Released: 2023-12-22

Spending on research and development (final)

$46.9 billion


9.3% increase

(year-over-year change)

Gross domestic expenditures on research and development (GERD) represent a country's overall investment in research and development (R&D). The importance of R&D comes from the creation of new knowledge that can result in tangible outcomes, such as the production of new products, services and processes. R&D also enhances human capital, which represents the experience, knowledge, skills and education of the workforce. The enhancement of human capital, along with product, service and process innovation, can in turn increase productivity, thereby affecting firm competitiveness and economic growth needed to sustain and grow the population's quality of life.

Canada sees record-strong growth in research and development spending in 2021

In 2021, overall R&D expenditures reached $46.9 billion, up $4.0 billion (+9.3%) from 2020. This increase marks the largest growth in year-over-year spending that Canada has seen. More than 90% of the expenditures occurred within four provinces: Ontario (+$1.7 billion to $21.5 billion), Quebec (+$849.0 million to $11.6 billion), British Columbia (+$595.0 million to $6.0 billion) and Alberta (+$553.0 million to $4.3 billion).

Early estimates show that national R&D expenditures increased in 2022, albeit at a slower pace, to $48.2 billion (+$1.2 billion). The business enterprise sector will have driven this growth.

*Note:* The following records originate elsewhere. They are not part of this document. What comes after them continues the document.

(** The idempotency index separates submissions: two valid records whose resource revisions
    contain no NUL byte share an index only when kind, resource, resource revision and idempotency
    key are all equal. *)
Theorem IdempotencyIndex_injective r1 r2 :
  op_ValidateNewRecord r1 = Ok tt → op_ValidateNewRecord r2 = Ok tt →
  no_NUL (or_ResourceRevision r1) = true → no_NUL (or_ResourceRevision r2) = true →
  IdempotencyIndex r1 = IdempotencyIndex r2 →
  or_Kind r1 = or_Kind r2 ∧ or_Resource r1 = or_Resource r2 ∧
  or_ResourceRevision r1 = or_ResourceRevision r2 ∧
  op_IdempotencyKey (or_Operation r1) = op_IdempotencyKey (or_Operation r2).
Proof.
  intros [Hk1 Hn1]%op_ValidateNewRecord_names [Hk2 Hn2]%op_ValidateNewRecord_names Hr1 Hr2 H.
  unfold IdempotencyIndex in H.
  apply NUL_split in H as [Hk H]; [|by apply kind_text_no_NUL..].
  apply NUL_split in H as [Hres H]; [|by apply valid_name_no_NUL..].
  apply NUL_split in H as [Hrev H]; [|done..].
  split_and!; [by apply kind_text_inj|done..].
Qed.

(** ** Witnesses

    One operation submitted at instant 1000, claimed at 2000 for 500, completed at 2100; then a
    second claim after a release. *)

Definition ex_record (id : string) : OperationRecord :=
  {| or_Operation :=
       {| op_ID := id; op_IdempotencyKey := "key-1"; op_State := OperationPending; op_Revision := 0;
          op_Output := ""; op_Error := ""; op_SubmittedAt := 0; op_UpdatedAt := 0 |};
     or_Kind := OperationKindTool; or_Resource := "bash"; or_ResourceRevision := "r1";
     or_Input := "{}"; or_Invocation := zeroInvocation; or_Execution := None |}.

Definition ex_submit := get (ex_record "", false, newMemoryOperationStore)
  (ostore_Submit newMemoryOperationStore None (ex_record "op-1") 1000 (ex_entropy 1)).
Definition ex_st1 := ex_submit.2.
Definition ex_claim := get (ex_record "", ex_st1)
  (ostore_Claim ex_st1 None "op-1" "worker-1" 2000 500 2000 (ex_entropy 2)).
Definition ex_st2 := ex_claim.2.
Definition ex_complete := get (ex_record "", ex_st2)
  (ostore_Complete ex_st2 None "op-1" (NewID (ex_entropy 2)) OperationSucceeded "{}" "" 2100).
Definition ex_st3 := ex_complete.2.

Lemma ex_step1 : ostore_step [] newMemoryOperationStore ex_st1.
Proof.
  apply (step_Submit _ None (ex_record "op-1") 1000 (ex_entropy 1) ex_submit.1.1 true);
    [by apply ex_entropy_ok|done|by vm_compute].
Qed.
(* ===== verification/OperationHost.v ===== *)
(** The host side of the operation worker, [internal/operationworker]: the retry loop of
    [mutation.go] behind [cancel.go] and [failure.go], the recovery schedule of [recovery.go], the
    in-flight registry of [inflight.go] and the host of [host.go] that ties them to the runner.

    [mutateNonTerminalOperation] reads and writes the store in two calls, between which others use the
    store, so it is a state machine of its own; the registry and the host are a second one, whose
    steps are the critical sections of [Inflight.mu] and the calls of a host.  [Host.Inflight] and
    [Runner.Store] are not nil: both hosts set them. *)

From S2P Require Import Prelude GoText Names Invocation Operation OperationStore OperationWorker.

(** ** The retry loop *)

(** What [mutate] returns: the record, whether the store was changed, and the store. *)
Abbreviation mutation := (ostore → OperationRecord → time → result (OperationRecord * bool * ostore)) (only parsing).

Inductive loop_state :=
  | Reading
  | Mutating (record : OperationRecord)
  | Done (res : result (OperationRecord * bool)).

Definition mutate_read (st : ostore) (ctx : context) (id : string) : loop_state :=
  match ostore_Get st ctx id with
  | Err err => Done (Err err)
  | Ok record =>
      if Operation_Terminal (or_Operation record) then Done (Ok (record, false)) else Mutating record
  end.

Definition mutate_write (mutate : mutation) (st : ostore) (record : OperationRecord) (wall : time)
    : ostore * loop_state :=
  match mutate st record wall with
  | Err err => if errors_Is err ErrOperationConflict then (st, Reading) else (st, Done (Err err))
  | Ok (updated, changed, st') => (st', Done (Ok (updated, changed)))
  end.
(* ===== verification/OperationAwaitProperties.v ===== *)
(** Waiting for an operation: the outcome is the one in the store, the wait sleeps between unchanged
    observations, and it cancels at most once and only when it gives up.  Waiting for an operation of the local
    store: the store moves on between observations by any calls that do not purge, and the wait returns what the
    store says as soon as the operation has ended. *)

From S2P Require Import Prelude GoText Names Invocation Operation OperationStore OperationWorker OperationHost OperationAwait.

(** The context of the caller: once it has ended it stays so, whatever is called, and reports an error. *)
Class AwaitLaws (W : Type) `{!AwaitRuntime W} (cancel : string → W → result Operation * W) := {
  aw_ended : W → Prop;
  law_wait w w' : aw_waitContext w = (false, w') → aw_ended w';
  law_ctx_seen w e w' : aw_ctxErr w = (Some e, w') → aw_ended w';
  law_ctx_ended w c w' : aw_ended w → aw_ctxErr w = (c, w') → c ≠ None ∧ aw_ended w';
  law_handoff_ended w a w' : aw_ended w → aw_handoff w = (a, w') → aw_ended w';
  law_cancel_ended id w r w' : aw_ended w → cancel id w = (r, w') → aw_ended w';
}.

(** ** Counting waits and cancellations *)

Record tally (W : Type) := {
  tl_world : W;
  tl_waits : nat;
  tl_cancels : list string;
}.
Arguments tl_world {_} _.
Arguments tl_waits {_} _.
Arguments tl_cancels {_} _.
(* ===== verification/InvocationGraphOrder.v ===== *)
(** The loops of [BuildInvocationGraph]: the nodes they build, the edges they count, and the order
    [sortInvocationGraphNodes] computes. *)

From S2P Require Import Prelude GoText Names Invocation Operation OperationStore TopoSort InvocationGraph.

(** ** Nested loops *)

Lemma foldl_nested {A B C} (f : A → C → A) (h : B → C) (g : B → string → C) (ds : B → list string)
    (a : A) (l : list B) :
  foldl (λ a x, foldl (λ a d, f a (g x d)) (f a (h x)) (ds x)) a l =
  foldl f a (concat ((λ x, h x :: (g x <$> ds x)) <$> l)).
Proof.
  revert a. induction l as [|x l IH]; intros a; [done|]. simpl. rewrite IH, foldl_app. f_equal.
  generalize (f a (h x)). induction (ds x) as [|d l' IH']; intros b; simpl; auto.
Qed.

Lemma elem_of_concat_map {A B} (f : A → list B) l e : e ∈ concat (f <$> l) ↔ ∃ x, x ∈ l ∧ e ∈ f x.
Proof. induction l as [|x l IH]; simpl; [set_solver|]. rewrite elem_of_app, IH. set_solver. Qed.

(** ** The records of a root *)

Definition rec_id (record : OperationRecord) : string := inv_ID (or_Invocation record).

Definition rooted (rootID : string) (records : list OperationRecord) : list OperationRecord :=
  filter (λ record, inv_RootID (or_Invocation record) = rootID ∧ rec_id record ≠ "") records.

Definition record_nodes (nodes : node_map) (records : list OperationRecord) : node_map :=
  foldl (λ nodes record, <[rec_id record := record_node record]> nodes) nodes records.

Definition duplicate_node (rootID id : string) : error :=
  Errorf "invocation graph %q contains duplicate node %q" [AStr rootID; AStr id].

Lemma rooted_cons rootID r records :
  rooted rootID (r :: records) =
  if negb (String.eqb (inv_RootID (or_Invocation r)) rootID) || is_empty (rec_id r)
  then rooted rootID records else r :: rooted rootID records.
Proof.
  unfold rooted. rewrite filter_cons. destruct (String.eqb_spec (inv_RootID (or_Invocation r)) rootID); simpl.
  - destruct (is_empty (rec_id r)) eqn:E; gobool; [rewrite decide_False by tauto|rewrite decide_True by tauto]; done.
  - by rewrite decide_False by tauto.
Qed.

(** The loop over the records: it stops at the first identity that occurs twice. *)
Lemma graph_records_cases rootID nodes records :
  (graph_records rootID nodes records = Ok (record_nodes nodes (rooted rootID records)) ∧
   NoDup (rec_id <$> rooted rootID records) ∧
   ∀ r, r ∈ rooted rootID records → node_record (nodes !! rec_id r) = None) ∨
  (∃ l1 r l2, rooted rootID records = l1 ++ r :: l2 ∧
     graph_records rootID nodes records = Err (duplicate_node rootID (rec_id r)) ∧
     (is_Some (node_record (nodes !! rec_id r)) ∨ rec_id r ∈ rec_id <$> l1)).
Proof.
  revert nodes. induction records as [|r records IH]; intros nodes.
  { left. split_and!; [done|constructor|set_solver]. }
  rewrite rooted_cons. cbn [graph_records].
  destruct (negb (String.eqb (inv_RootID (or_Invocation r)) rootID)); [apply IH|].
  change (inv_ID (or_Invocation r)) with (rec_id r).
  destruct (is_empty (rec_id r)) eqn:He; [apply IH|]. simpl.
  destruct (node_record (nodes !! rec_id r)) as [r'|] eqn:Hr.
  { right. exists [], r, (rooted rootID records). rewrite bool_decide_eq_true_2 by done.
    rewrite Hr. split_and!; [done|done|left; done]. }
  rewrite bool_decide_eq_false_2 by (by intros []).
  assert (∀ r', node_record (<[rec_id r := record_node r]> nodes !! rec_id r') =
    if decide (rec_id r = rec_id r') then Some r else node_record (nodes !! rec_id r')) as Hl.
  { intros r'. rewrite lookup_insert. by case_decide. }
  destruct (IH (<[rec_id r := record_node r]> nodes)) as [(Heq & Hnd & Hall)|(l1 & r' & l2 & Heq & Herr & Hd)].
  - left. split; [done|]. rewrite list.NoDup_cons. split_and!.
    + intros (r' & Hrr & Hr')%list_elem_of_fmap. specialize (Hall r' Hr').
      rewrite Hl, decide_True in Hall by done. done.
    + done.
    + intros r' [->|Hr']%elem_of_cons; [done|]. specialize (Hall r' Hr'). rewrite Hl in Hall.
      by case_decide.
  - right. exists (r :: l1), r', l2. split_and!; [by rewrite Heq|done|].
    rewrite Hl in Hd. rewrite fmap_cons, elem_of_cons. case_decide; naive_solver.
Qed.

Lemma lookup_record_nodes_out nodes l k :
  k ∉ rec_id <$> l → record_nodes nodes l !! k = nodes !! k.
Proof.
  unfold record_nodes. revert nodes. induction l as [|r l IH]; intros nodes Hk; [done|]. simpl.
  rewrite fmap_cons, not_elem_of_cons in Hk. rewrite IH by tauto. by rewrite lookup_insert_ne by naive_solver.
Qed.

Lemma lookup_record_nodes_in nodes l r :
  NoDup (rec_id <$> l) → r ∈ l → record_nodes nodes l !! rec_id r = Some (record_node r).
Proof.
  unfold record_nodes. revert nodes. induction l as [|r' l IH]; intros nodes Hnd Hr; [set_solver|].
  rewrite fmap_cons, list.NoDup_cons in Hnd. destruct Hnd as [Hn Hnd]. simpl.
  apply elem_of_cons in Hr as [->|Hr]; [|by apply IH].
  pose proof (lookup_record_nodes_out (<[rec_id r' := record_node r']> nodes) l (rec_id r') Hn) as Heq.
  unfold record_nodes in Heq. rewrite Heq. apply lookup_insert_eq.
Qed.

(** ** Nodes for references *)

Lemma lookup_ensure nodes refs k :
  foldl ensureInvocationNode nodes refs !! k =
  match nodes !! k with
  | Some n => Some n
  | None => if decide (k ∈ refs) then Some (synthetic_node k) else None
  end.
Proof.
  revert nodes. induction refs as [|r refs IH]; intros nodes; cbn [foldl].
  - rewrite decide_False by set_solver. by destruct (nodes !! k).
  - rewrite IH. unfold ensureInvocationNode. destruct (decide (r = k)) as [->|Hne].
    + destruct (nodes !! k) as [n|] eqn:Hk; [by rewrite Hk|].
      rewrite lookup_insert_eq. by rewrite decide_True by set_solver.
    + assert (match nodes !! r with Some _ => nodes | None => <[r := synthetic_node r]> nodes end !! k
              = nodes !! k) as ->.
      { destruct (nodes !! r); [done|]. by rewrite lookup_insert_ne. }
      destruct (nodes !! k); [done|].
      destruct (decide (k ∈ refs)); [rewrite decide_True by set_solver|rewrite decide_False by set_solver]; done.
Qed.

(** ** Linking the nodes *)

(** What linking does not change. *)
Definition core (node : InvocationNode) : InvocationNode := with_dependents (with_children node []) [].

Lemma core_fields n n' :
  core n = core n' →
  in_ID n = in_ID n' ∧ in_Invocation n = in_Invocation n' ∧ in_Record n = in_Record n' ∧
  in_ParentID n = in_ParentID n' ∧ in_Dependencies n = in_Dependencies n'.
Proof. destruct n, n'. unfold core, with_dependents, with_children. simpl. by intros [=]. Qed.

Lemma core_eq n n' :
  core n = core n' → in_Children n = in_Children n' → in_Dependents n = in_Dependents n' → n = n'.
Proof.
  intros (? & ? & ? & ? & ?)%core_fields ? ?. destruct n, n'; simpl in *. by simplify_eq.
Qed.

Definition link_ok (source target : string) : Prop := source ≠ "" ∧ target ≠ "" ∧ source ≠ target.

#[export] Instance link_ok_dec source target : Decision (link_ok source target).
Proof. unfold link_ok. apply _. Defined.

Lemma link_guard source target :
  is_empty source || is_empty target || String.eqb source target = negb (bool_decide (link_ok source target)).
Proof.
  unfold link_ok. destruct (is_empty source) eqn:E1, (is_empty target) eqn:E2,
    (String.eqb_spec source target); gobool; simpl; symmetry; gobool;
    rewrite ?bool_decide_eq_true, ?bool_decide_eq_false; tauto.
Qed.

(** [nodes] is [nodes0] with the children and the dependents of the edges in [P]. *)
Definition linked_node (P : list (string * string * bool)) (k : string) (n0 n : InvocationNode) : Prop :=
  core n = core n0 ∧
  NoDup (in_Children n) ∧ (∀ v, v ∈ in_Children n ↔ (k, v, true) ∈ P ∧ link_ok k v) ∧
  NoDup (in_Dependents n) ∧ (∀ v, v ∈ in_Dependents n ↔ (k, v, false) ∈ P ∧ link_ok k v).

Definition linked (nodes0 : node_map) (P : list (string * string * bool)) (nodes : node_map) : Prop :=
  map_Forall2 (linked_node P) nodes0 nodes.

Lemma appendUnique_NoDup values value :
  NoDup values → NoDup (appendUniqueInvocationID values value).
Proof.
  unfold appendUniqueInvocationID. case_bool_decide; [done|]. intros. apply NoDup_app.
  split_and!; [done|set_solver|apply NoDup_singleton].
Qed.

Lemma elem_of_appendUnique values value v :
  v ∈ appendUniqueInvocationID values value ↔ v ∈ values ∨ v = value.
Proof. unfold appendUniqueInvocationID. case_bool_decide; rewrite ?elem_of_snoc; naive_solver. Qed.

In 2023, spending is anticipated to increase to $49.1 billion (+$994.0 million).

Spending rises across most funding sectors

The business enterprise sector had the largest effect on R&D spending in 2021, with spending rising $2.6 billion to $21.8 billion. This sector's effect on overall spending was heightened because of its weight (46.4%) when compared with other sectors.

The growth in business R&D spending was mainly attributable to higher spending on software (+59.5%), reflecting the use of digital tools for R&D. This growth may have been accelerated by lockdowns in 2021 to reduce the spread of COVID-19.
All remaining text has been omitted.